35 Aaron must wear the robe whenever he ministers, and its sound will be heard when he enters or exits the sanctuary before the LORD, so that he will not die.
Aäron moet hem dragen als hij zijn bediening uitoefent, zodat men hem kan horen, wanneer hij voor het aanschijn van Jahweh het heiligdom binnentreedt of verlaat; anders zal hij sterven.
36 You are to make a plate of pure gold and engrave on it as on a seal: HOLY TO THE LORD.
Verder moet ge een plaat maken van zuiver goud, en daarin als in een zegel graveren: Aan Jahweh gewijd.
37 Fasten to it a blue cord to mount it on the turban; it shall be on the front of the turban.
Ge moet ze met een purperen snoer aan de tulband vastmaken; en wel aan de voorkant.
38 And it will be worn on Aaron’s forehead, so that he may bear the iniquity of the holy things that the sons of Israel consecrate with regard to all their holy gifts. It shall always be on his forehead, so that they may be acceptable before the LORD.
Zo zal ze tegen het voorhoofd van Aäron liggen, en zal Aäron de fouten op zich nemen, die de kinderen Israëls begaan bij de heilige offers en bij alle heilige gaven, welke zij brengen. Steeds moet zij tegen zijn voorhoofd liggen om hen welgevallig te maken aan Jahweh.
39 You are to weave the tunic with fine linen, make the turban of fine linen, and fashion an embroidered sash.
Vervolgens moet ge een geborduurde tuniek, een tulband van lijnwaad en een kunstig bewerkte gordel maken.
40 Make tunics, sashes, and headbands for Aaron’s sons, to give them glory and splendor.
Ook voor de zonen van Aäron moet ge tunieken, gordels en hoofddoeken vervaardigen, om hun glorie te doen stralen;
41 After you put these garments on your brother Aaron and his sons, anoint them, ordain them, and consecrate them so that they may serve Me as priests.
daarmee zult ge uw broeder Aäron en zijn zonen bekleden. Dan zult ge hen zalven, tot priesters aanstellen en wijden, zodat ze voor Mij hun priesterlijke bediening kunnen uitoefenen.
42 Make linen undergarments to cover their bare flesh, extending from waist to thigh.
Ook moet ge voor hen linnen heupkleren maken, die van hun lenden tot hun dijen reiken om hun schaamte te bedekken.
43 Aaron and his sons must wear them whenever they enter the Tent of Meeting or approach the altar to minister in the Holy Place, so that they will not incur guilt and die.

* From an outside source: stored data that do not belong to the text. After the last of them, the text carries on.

(** *** The helper of the test suite *)

Lemma compute_default_spec name cache cache' :
  compute_default registry algorithm name cache = inr cache' →
  default_entry registry cache' name
  ∧ ∀ k, default_entry registry cache k → default_entry registry cache' k.
Proof.
  unfold compute_default, compute.
  destruct (registry !! name) as [cls|] eqn:Hr; [|done].
  intros (_ & Hk & _ & _ & d & Hd)%compute_with_spec.
  assert (default_entry registry cache' name) as Hname by (by exists cls, d).
  split; [done|]. intros k (clsk & dk & Hrk & Hdk).
  destruct (decide (k = name)) as [->|Hne]; [done|].
  exists clsk, dk. auto.
Qed.

Lemma prepare_dependencies_spec deps cache cache' :
  foldl (λ (acc : analyzer_error + cache_t) dependency_name,
           match acc with
           | inl err => inl err
           | inr c =>
               let dependency_name :=
                 if has_bar dependency_name
                 then default dependency_name (head (split_bar dependency_name))
                 else dependency_name in
               compute_default registry algorithm dependency_name c
           end) (inr cache) deps = inr cache' →
  (∀ k, default_entry registry cache k → default_entry registry cache' k)
  ∧ ∀ dep, dep ∈ deps → default_entry registry cache' (computed_name dep).
Proof.
  revert cache. induction deps as [|dep deps IH]; intros cache.
  - intros [= <-]. split; [done|]. intros ? []%elem_of_nil.
  - cbn [foldl]. cbn zeta. fold (computed_name dep).
    destruct (compute_default registry algorithm (computed_name dep) cache)
      as [err|c] eqn:Hstep.
    { intros Hf. exfalso. revert Hf. clear.
      induction deps as [|d deps IH]; [done|]. cbn. apply IH. }
    intros (Hkeep & Hdeps)%IH. apply compute_default_spec in Hstep as [Hnew Hold].
    split; [auto|]. intros dep' [->|Hin]%elem_of_cons; auto.
Qed.

(** After [_prepare_sorting_analyzer] every dependency of the class is
    cached, by its name or by the first of its alternatives, with default
    parameters. *)
Lemma prepare_sorting_analyzer_dependencies random_spikes_params cls cache cache' :
  _prepare_sorting_analyzer registry algorithm random_spikes_params cls cache
  = inr cache' →
  ∀ dep, dep ∈ depend_on cls → default_entry registry cache' (computed_name dep).
Proof.
  unfold _prepare_sorting_analyzer.
  destruct (compute registry algorithm "random_spikes" _ cache) as [err|c0]; [done|].
  by intros [_ ?]%prepare_dependencies_spec.
Qed.

End ExtensionFacts.


(** ** Unit selection *)

Section SelectUnitsFacts.
Context {unit_id V params : Type} `{!EqDecision unit_id}.
Implicit Types (analyzer : SortingAnalyzer (unit_id:=unit_id) (V:=V) (params:=params))
  (ids : list unit_id).

Lemma index_of_lookup ids i u :
  NoDup ids → ids !! i = Some u → index_of u ids = Some i.
Proof.
  intros Hnd Hi. unfold index_of.
  destruct (list_find_elem_of (λ x, x = u) ids u) as [[j y] Hfind];
    [by eapply list_elem_of_lookup_2|done|].
  rewrite Hfind. cbn. f_equal.
  apply list_find_Some in Hfind as (Hj & -> & _).
  by eapply NoDup_lookup.
Qed.

Lemma index_of_is_Some ids u : u ∈ ids → is_Some (index_of u ids).
Proof.
  intros Hu. unfold index_of.
  destruct (list_find_elem_of (λ x, x = u) ids u Hu eq_refl) as [p ->]. by eexists.
Qed.

Lemma mapM_index_of_self ids :
  NoDup ids → mapM (λ u, index_of u ids) ids = Some (seq 0 (length ids)).
Proof.
  intros Hnd. apply mapM_Some, Forall2_same_length_lookup.
  split; [by rewrite length_seq|].
  intros i u j Hu [-> _]%lookup_seq. by apply index_of_lookup.
Qed.

Lemma omap_lookup_seq (pre values : list V) :
  omap (λ i, (pre ++ values) !! i) (seq (length pre) (length values)) = values.
Proof.
  revert pre. induction values as [|v values IH]; intros pre; [done|].
  cbn [length seq omap list_omap].
  rewrite lookup_app_r, Nat.sub_diag by lia. cbn. f_equal.
  specialize (IH (pre ++ [v])). rewrite length_app, Nat.add_1_r in IH.
  by rewrite <- app_assoc in IH.
Qed.

Lemma keep_by_mask_all (mask : list bool) (values : list V) :
  length mask = length values → Forall (λ b, b = true) mask →
  keep_by_mask mask values = values.
Proof.
  unfold keep_by_mask. revert mask.
  induction values as [|v values IH]; intros [|b mask] Hlen Hall; try done.
  apply Forall_cons in Hall as [-> Hall]. cbn [zip zip_with].
  rewrite filter_cons_True by done. cbn. f_equal. apply IH; [|done].
  cbn in Hlen. lia.
Qed.

Lemma new_unit_index_self analyzer sp :
  NoDup (unit_ids analyzer) → unit_index sp < length (unit_ids analyzer) →
  new_unit_index analyzer (unit_ids analyzer) sp = Some (unit_index sp).
Proof.
  intros Hnd Hlt. unfold new_unit_index.
  destruct (lookup_lt_is_Some_2 _ _ Hlt) as [u Hu]. rewrite Hu. cbn.
  by apply index_of_lookup.
Qed.

(** Selecting a list of units of the analyzer succeeds and the new
    analyzer has these units in the given order. *)
Lemma select_units_order analyzer unit_subset :
  unit_subset ⊆ unit_ids analyzer →
  ∃ sliced, select_units unit_subset analyzer = Some sliced
            ∧ unit_ids sliced = unit_subset.
Proof.
  intros Hsub. unfold select_units.
  destruct (mapM_is_Some_2 (λ u, index_of u (unit_ids analyzer)) unit_subset)
    as [positions ->]; [|by eexists].
  apply Forall_forall. intros u Hu. by apply index_of_is_Some, Hsub.
Qed.

Lemma renumber_spikes_self analyzer (sps : list Spike) :
  NoDup (unit_ids analyzer) →
  Forall (λ sp, unit_index sp < length (unit_ids analyzer)) sps →
  omap (λ sp, match new_unit_index analyzer (unit_ids analyzer) sp with
              | Some i => Some {| sample_index := sample_index sp;
                                  unit_index := i;
                                  segment_index := segment_index sp |}
              | None => None
              end) sps = sps.
Proof.
  intros Hnd. induction sps as [|sp sps IH]; intros Hsp; [done|].
  apply Forall_cons in Hsp as [Hlt Hsp]. cbn [omap list_omap].
  rewrite new_unit_index_self by done. rewrite IH by done. by destruct sp.
Qed.
(** [run_loop]'s scheduler outcomes: the [cancel.cancelled()] branch of the
    [select!], or a tick with the result of [capture.try_recv()]. *)
Inductive LoopInput (sample : Type) :=
| Cancelled
| Tick (recv : option (list sample)).
Arguments Cancelled {sample}.
Arguments Tick {sample} recv.

Definition not_initialized_msg : string :=
  "Engine not initialized — call initialize() first".

(** The collaborators the engine is written against, outside the scope of
    this development: the sample type, the models, the model files, the
    capture device and rubato. *)
Class Platform := {
  (** Samples and probabilities ([f32]) and the [>=] used by the VAD. *)
  f32 : Type;
  f32_ge : f32 -> f32 -> bool;
  (** [DEFAULT_THRESHOLD] *)
  default_threshold : f32;
  (** The Silero model's recurrent state and context tail, and
      [VoiceActivityDetector::process_chunk] on it: the updated state and
      the speech probability, or an error. *)
  DetState : Type;
  process_chunk : DetState -> list f32 -> DetState * result f32;
  (** Whisper's inference state and [WhisperTranscriber::transcribe] at
      [VAD_SAMPLE_RATE]; its text is already trimmed ([result.trim()]). *)
  TState : Type;
  transcribe : TState -> list f32 -> TState * result string;
  (** The model files on disk, [ModelManager::ensure_model], the model
      constructors and the model names reported in progress events. *)
  MM : Type;
  Path : Type;
  ensure_model : MM -> ModelId -> MM * result Path;
  load_vad_model : Path -> result DetState;
  whisper_new : Path -> option string -> result TState;
  model_id_name : ModelId -> string;
  (** The capture device ([AudioCapture::start], giving its sample rate)
      and rubato ([Fft::new], [output_frames_max], one [process] call). *)
  capture_start : result nat;
  Fft : Type;
  fft_new : nat -> nat -> nat -> result Fft;
  output_frames_max : Fft -> nat;
  fft_process : Fft -> list f32 -> Fft * option (list f32)
}.

Section Engine.
Context {P : Platform}.

(** [VadConfig::default()] *)
Definition default_vad_config : Vad.VadConfig f32 :=
  {| Vad.threshold := default_threshold;
     Vad.min_speech_chunks := 2; Vad.min_silence_chunks := 8 |}.

(** [VoiceActivityDetector] *)
Record VoiceActivityDetector := {
  det : DetState;
  state_machine : Vad.VadStateMachine f32;
  vad_chunk_size : nat
}.
(** * Anti-Turing-Test scoring pipeline: a shallow embedding

    The development follows the TypeScript sources of the analysis
    pipeline:

    - [src/app/modules/semanticAnalysisEngine.ts]  (lexical analyzer),
    - [src/app/modules/aiSimilarityScoring.ts]     (three local scorers and
      their aggregator),
    - [src/app/modules/innovationFeatureMatrix.ts] (six feature judges and
      their aggregator),
    - [src/app/api/analyze/route.ts]               (the [POST] handler).

    JavaScript numbers are idealised: a finite double is a real number, and
    the three special values [NaN], [Infinity] and [-Infinity] are kept, so
    that a division by zero behaves as it does in the program.  The values
    are those of the program up to rounding.  Where a comparison on a
    computed sum picks a label or a sentence, the sum is evaluated in
    binary64 as the program does ([Binary64], [timeScore64],
    [combineScores64], [classify64]).  Strings are sequences of code units
    below 256. *)

From Stdlib Require Import Floats.
From Stdlib Require Import Reals Lra Lia List String Ascii Bool Arith ZArith.
Import ListNotations.

Set Implicit Arguments.
Set Warnings "-inexact-float".

(* ================================================================== *)
(** * JavaScript numbers *)
(* ================================================================== *)

Module JS.

Inductive number : Type :=
| NaN
| PInf
| NInf
| Fin (x : R).

Definition of_nat (n : nat) : number := Fin (INR n).

Inductive sign : Type := Neg | Zero | Pos.

Definition Rsign (x : R) : sign :=
  if Rlt_dec 0 x then Pos else if Rlt_dec x 0 then Neg else Zero.

Definition neg (a : number) : number :=
  match a with
  | NaN => NaN
  | PInf => NInf
  | NInf => PInf
  | Fin x => Fin (- x)
  end.

(** [a + b] *)
Definition add (a b : number) : number :=
  match a, b with
  | NaN, _ | _, NaN => NaN
  | PInf, NInf | NInf, PInf => NaN
  | PInf, _ | _, PInf => PInf
  | NInf, _ | _, NInf => NInf
  | Fin x, Fin y => Fin (x + y)
  end.

(** [a - b] *)
Definition sub (a b : number) : number :=
  match a, b with
  | NaN, _ | _, NaN => NaN
  | PInf, PInf | NInf, NInf => NaN
  | PInf, _ | _, NInf => PInf
  | NInf, _ | _, PInf => NInf
  | Fin x, Fin y => Fin (x - y)
  end.

Definition scale_inf (positive : bool) (s : sign) : number :=
  match s with
  | Zero => NaN
  | Pos => if positive then PInf else NInf
  | Neg => if positive then NInf else PInf
  end.

(** [a * b] *)
Definition mul (a b : number) : number :=
  match a, b with
  | NaN, _ | _, NaN => NaN
  | PInf, PInf | NInf, NInf => PInf
  | PInf, NInf | NInf, PInf => NInf
  | PInf, Fin y | Fin y, PInf => scale_inf true (Rsign y)
  | NInf, Fin y | Fin y, NInf => scale_inf false (Rsign y)
  | Fin x, Fin y => Fin (x * y)
  end.
(** The leftmost match at or after index [i]. *)
Fixpoint search (r : regex) (i : nat) (s : str) : option matched :=
  match match_at r i s with
  | Some m => Some m
  | None =>
      match s with
      | [] => None
      | _ :: s' => search r (S i) s'
      end
  end.

(** [s.match(r)] for a regular expression without the g flag; [None] is
    JavaScript's [null]. *)
Definition str_match (s : str) (r : regex) : option matched := search r 0 s.

(** A match result used as a condition: [null] is falsy. *)
Definition matches (s : str) (r : regex) : bool :=
  match str_match s r with Some _ => true | None => false end.

(** [s.replace(r, rep)] for a regular expression with the g flag and a
    replacement string without [$] patterns. After an empty match the
    search resumes one code unit further. *)
Fixpoint replace_go (r : regex) (rep : str) (skip i : nat) (s : str) : str :=
  match s with
  | [] =>
      match skip, match_at r i [] with
      | O, Some _ => rep
      | _, _ => []
      end
  | c :: s' =>
      match skip with
      | S n => replace_go r rep n (S i) s'
      | O =>
          match match_at r i s with
          | Some m =>
              match m_end m - i with
              | O => rep ++ c :: replace_go r rep 0 (S i) s'
              | S n => rep ++ replace_go r rep n (S i) s'
              end
          | None => c :: replace_go r rep 0 (S i) s'
          end
      end
  end.

Definition replace (s : str) (r : regex) (rep : str) : str :=
  replace_go r rep 0 0 s.

End JS.

(** ** [app.js] *)

Module App.
Import JS.

(** [[ |\t]]: a space, a vertical bar or a tab. *)
Definition blank (c : char) : bool :=
  (c =? ch " ")%N || (c =? ch "|")%N || (c =? ch "009")%N.

(** [/^Package:[ |\t]*(.+)[ |\t]*$/] *)
Definition packageNameParser : regex :=
  Seq [Bol; Text "Package:"; Star blank; Cap (Plus dot); Star blank; Eol].

(** [/^Description:[ |\t]*(.+)[ |\t]*$/] *)
Definition descriptionSummaryParser : regex :=
  Seq [Bol; Text "Description:"; Star blank; Cap (Plus dot); Star blank; Eol].

(** [/^Depends:[ |\t]*(.+)[ |\t]*$/] *)
Definition dependencyParser : regex :=
  Seq [Bol; Text "Depends:"; Star blank; Cap (Plus dot); Star blank; Eol].

(** [/^[ |\t]+/] *)
Definition startsWithWhitespaceParser : regex := Seq [Bol; Plus blank].

(** [/ \(.*?\)/g] *)
Definition versionParser : regex :=
  Seq [Chr (ch " "); Chr (ch "("); StarLazy dot; Chr (ch ")")].

(** [/,/g] *)
Definition commasParser : regex := Chr (ch ",").

Definition splitIntoParagraphs (textData : str) : list str :=
  split (lit (String "010" (String "010" EmptyString))) textData.

Definition splitIntoLines (textData : str) : list str :=
  split (lit (String "010" EmptyString)) textData.

(** [getAsParagraphs(source)], with the contents of the file given. *)
Definition getAsParagraphs (file : str) : list str := splitIntoParagraphs file.

Definition joinDescriptionLines (description : list str) : str :=
  trim (join_empty description).

Definition parseDependencyString (dependencies : str) : str :=
  replace (replace dependencies versionParser []) commasParser [].

(** The three [getXFrom] loops return at the first line that matches
    and fall off the end ([undefined]) when none does. *)
Fixpoint getNameFrom (packageInfo : list str) : value :=
  match packageInfo with
  | [] => undefined
  | line :: rest =>
      match str_match line packageNameParser with
      | Some nameMatch => m_group1 nameMatch
      | None => getNameFrom rest
      end
  end.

This is to be a permanent statute for Aaron and his descendants.
Aäron en zijn zonen moeten ze dragen, wanneer zij de openbaringstent binnengaan of tot het altaar naderen, om in het heiligdom dienst te verrichten; anders zouden zij schuld op zich laden en sterven. Dit is een altijdgeldend voorschrift voor hem en zijn nakomelingschap.